Spreadsheets may have helped you a lot, however, is there perhaps a more advanced approach for you to stay updated all the time with minimal efforts?
As opposed to having your time detracted from you by the tiresome and repetitive tasks of adding data into a spreadsheet, which you can just do from one PC. The question is why not rather utilize a less complex process?
Cloud-based accounting is direct and offers an entire stack of advantages, including remote working and continuous updates.
In Dubai, firms have started asking their accounting partners to use cloud-based accounting technology to help them in filing their VAT returns. It has been enhancing their productivity of business workflow.
Today, most private companies favour cloud accounting to zero in on their overall business tasks. Cloud accounting suits every one of the necessities including globally coordinated effort, cost decrease, business development, and improved productivity.
Probably the best accounting tool permits businesses to smooth out their cycle, diminish human mistakes, and gain profitability through different integrations.
Advantages of Cloud Accounting in Dubai
Through Cloud-based accounting, you can maintain your business in the cloud in real-time. This enables organizations to follow the most recent laws and upgrades.
Companies and their bookkeepers can get access to the latest information from any device by working remotely. They can even work together at the same time from anywhere.
Protection and security is a key benefit while working with cloud-based accounting tools.
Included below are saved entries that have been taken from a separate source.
(** X2.  A whole number from 253402281000 up to 1e12 is read as seconds
    and lies past the last date-time of the calendar once moved to
    UTC+5:30: the answer is [None].  A millisecond stamp of an instant
    before 2001-09-09 with that many milliseconds is lost this way. *)
Theorem seconds_past_the_calendar :
  forall z : Z,
    (253402281000 <= z)%Z -> (z <= 1000000000000)%Z ->
    convert_unix_to_datetime (VInt z) = Ok None.
Proof.
  intros z Hlo Hhi. rewrite convert_seconds by lia. unfold normalized.
  cbv zeta.
  replace (in_range (z * 1000000 + UTC_PLUS_5_30)) with false.
  - rewrite andb_false_r. reflexivity.
  - symmetry. unfold in_range. apply andb_false_iff. right.
    apply Z.leb_gt. unfold DATETIME_MAX, UTC_PLUS_5_30, US_PER_SECOND. lia.
Qed.

End MoreTemporal.

Lemma seconds_and_milliseconds_agree_witness :
  @convert_unix_to_datetime example_runtime (VInt (T0 * 1000))
  = @convert_unix_to_datetime example_runtime (VInt T0).
Proof.
  apply (@seconds_and_milliseconds_agree example_runtime T0);
    unfold T0; lia.
Defined.

Lemma seconds_past_the_calendar_witness :
  @convert_unix_to_datetime example_runtime (VInt 978307200000) = Ok None.
Proof.
  apply (@seconds_past_the_calendar example_runtime 978307200000); lia.
Defined.

Section Stability.
Context `{RT : Runtime}.

Lemma existsb_snoc (l : list bool) (b : bool) :
  existsb (fun x => x) (l ++ [b]) = existsb (fun x => x) l || b.
Proof.
  rewrite existsb_app. cbn. rewrite orb_false_r. reflexivity.
Qed.

(** X4.  [check_kmc_stability] answers "unstable" when one of the
    twelve flags equals [True] or the weight (birth weight, else weight)
    is not zero or empty and parses to less than 1500, and "stable"
    otherwise, a weight that does not parse counting for nothing; it
    raises an [OverflowError], the one exception it can raise, on a
    weight that is an integer too large for a float. *)
Theorem check_kmc_stability_decides :
  forall baby : dict,
    check_kmc_stability baby
    = if weight_too_large baby then Raise OverflowError
      else Ok (if unstable_as_decided baby then "unstable" else "stable").
Proof.
  intros baby.
  unfold check_kmc_stability, unstable_as_decided, weight_too_large.
  cbv zeta. unfold parses_below.
  set (flags := existsb _ INSTABILITY_FLAGS).
  set (bw := py_or (get baby "birthWeight") (get baby "weight")).
  match goal with
  | |- context [try_except _ _ (Ok ?l)] => set (indicators := l)
  end.
  assert (Hflags : existsb (fun b => b) indicators = flags).
  { unfold indicators, flags, INSTABILITY_FLAGS. cbn [existsb].
    rewrite !orb_false_r. reflexivity. }
  destruct (truthy bw); cbn [andb].
  - destruct (py_float bw) as [w | e] eqn:Hw; cbn [bind try_except].
    + assert (Hl : too_large bw = false).
      { unfold py_float in Hw. destruct bw; try reflexivity.
        cbn [too_large]. destruct (nearest_double _); [reflexivity |].
        discriminate. }
      rewrite Hl.
      destruct (flt w (FFin 1500)); cbn [bind try_except].
      * rewrite existsb_snoc, !orb_true_r. reflexivity.
      * rewrite Hflags, orb_false_r. destruct flags; reflexivity.
    + assert (He : parse_handles e = negb (too_large bw) /\
                   (too_large bw = true -> e = OverflowError)).
      { unfold py_float in Hw.
        destruct bw; try discriminate;
          try (injection Hw as <-; split; [reflexivity | discriminate]).
        - cbn [too_large]. destruct (nearest_double _); [discriminate |].
          injection Hw as <-. split; reflexivity.
        - destruct (float_of_str s); [discriminate |].
          injection Hw as <-. split; [reflexivity | discriminate]. }
      destruct He as [He Ho]. rewrite He.
      destruct (too_large bw); cbn [negb bind].
      * rewrite (Ho eq_refl). reflexivity.
      * rewrite Hflags, orb_false_r. destruct flags; reflexivity.
  - cbn [bind]. rewrite Hflags, orb_false_r. destruct flags; reflexivity.
Qed.
(** * Verification of the bloom filter of sgoedecke/bloom (src/main.go)

    src/main.go holds two versions of the program, each a [package main]
    with its own [BloomFilter] and [ArrayWithBloomFilter]:
    - [Sparse]: the murmur3 variant (lines 1-95), positions are
      [murmur3.Sum64WithSeed] with seeds 1 and 2, bits live in a
      [bitarray.NewSparseBitArray()];
    - [Fixed]: the fixed-array variant (lines 97-203), positions are the
      first two decimal digits of two byte sums, bits live in a [[99]bool].

    Go strings are byte strings: a Go [string] is modelled as a Rocq
    [string] and the conversion [[]byte(value)] as [list_byte_of_string].
    A Go panic is [None] in the option monad. *)

From Stdlib Require Import ZArith List String Ascii Lia.
From Stdlib Require Import Strings.Byte.
From stdpp Require Import base gmap list.

Import ListNotations.
Open Scope Z_scope.

(** ** Unsigned 64-bit arithmetic (Go [uint64]) *)
Module U64.

Definition modulus : Z := 2 ^ 64.
Definition wrap (z : Z) : Z := z mod modulus.
Definition add (a b : Z) : Z := wrap (a + b).
Definition mul (a b : Z) : Z := wrap (a * b).
Definition xor (a b : Z) : Z := Z.lxor a b.
(** [bits.RotateLeft64 x r] for [0 < r < 64] *)
Definition rotl (x r : Z) : Z :=
  wrap (Z.lor (Z.shiftl x r) (Z.shiftr x (64 - r))).

End U64.

(** ** murmur3 (github.com/spaolacci/murmur3), 128-bit x64 variant.
    [Sum64WithSeed data seed] is the first half [h1] of
    [Sum128WithSeed data seed]. *)
Module Murmur3.

Definition c1_128 : Z := 0x87c37b91114253d5.
Definition c2_128 : Z := 0x4cf5ad432745937f.

Definition byteZ (b : byte) : Z := Z.of_N (Byte.to_N b).

(** little-endian [uint64] of (up to) eight bytes, as
    [k ^= uint64(tail[i]) << (8*i)] *)
Fixpoint le64_from (i : Z) (bs : list byte) : Z :=
  match bs with
  | [] => 0
  | b :: bs' => Z.lxor (Z.shiftl (byteZ b) (8 * i)) (le64_from (i + 1) bs')
  end.
Definition le64 (bs : list byte) : Z := le64_from 0 bs.

Definition fmix64 (k : Z) : Z :=
  let k := U64.xor k (Z.shiftr k 33) in
  let k := U64.mul k 0xff51afd7ed558ccd in
  let k := U64.xor k (Z.shiftr k 33) in
  let k := U64.mul k 0xc4ceb9fe1a85ec53 in
  U64.xor k (Z.shiftr k 33).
It monitors records and guarantees that information is always refreshed. While security is a significant concern, information is put away on different cloud servers with critical measures and guidelines to ensure it.
Cloud accounting can help firms to utilize constant information whenever to improve their key business choices.
Tips for small businesses registering for VAT in UAE
Basics of VAT
- VAT was introduced across the UAE on 1st January 2018 under Federal Decree-Law No.8 of 2017 – Article 13
- The Objective is somewhat to generate a new source of income for utilization of providing high-quality public services & facilities
- Tax Rates – Standard rate (5%) / Zero rate (0%) / Exempt
- Reverse Charge Mechanism (RCM)
- Effects/Implications of VAT on Businesses
First, we need to understand to whom the VAT is applicable
Any business or individuals who are making taxable supplies or providing taxable services or importing goods in UAE will require to register for VAT under mandatory or voluntary registration schemes
- Mandatory Registration means – Mandatory registration is due if previous 12 months or expected next 30 days taxable revenue or taxable expenses are due to reach AED 375,000/- ($100,000/-) in value. A business or individual with taxable supplies and due to reach a value of AED 375,000/- require to register mandatory to avoid administrative penalty of AED 20,000/-
- Voluntary Registration means – Voluntary registration is due if previous 12 months or expected next 30 days taxable revenue or taxable expenses are due to reach AED 187,500/- ($50,000/-) in value A business or individual with taxable supplies and due to reach a value of AED 187,500/- may opt to register voluntarily to benefit of claiming input VAT. Whereas failing to register under a voluntary threshold scheme will not counter any administrative fines
The word Taxable Supplies include:-
- Standard Rated Supplies of 5%
- Zero Rated Supplies of 0%
- Imported Goods & Services or AKA Reverse Charged Goods & Services.
- Exempt Supplies & Services are not included when calculating taxable supplies for the purpose of VAT registration.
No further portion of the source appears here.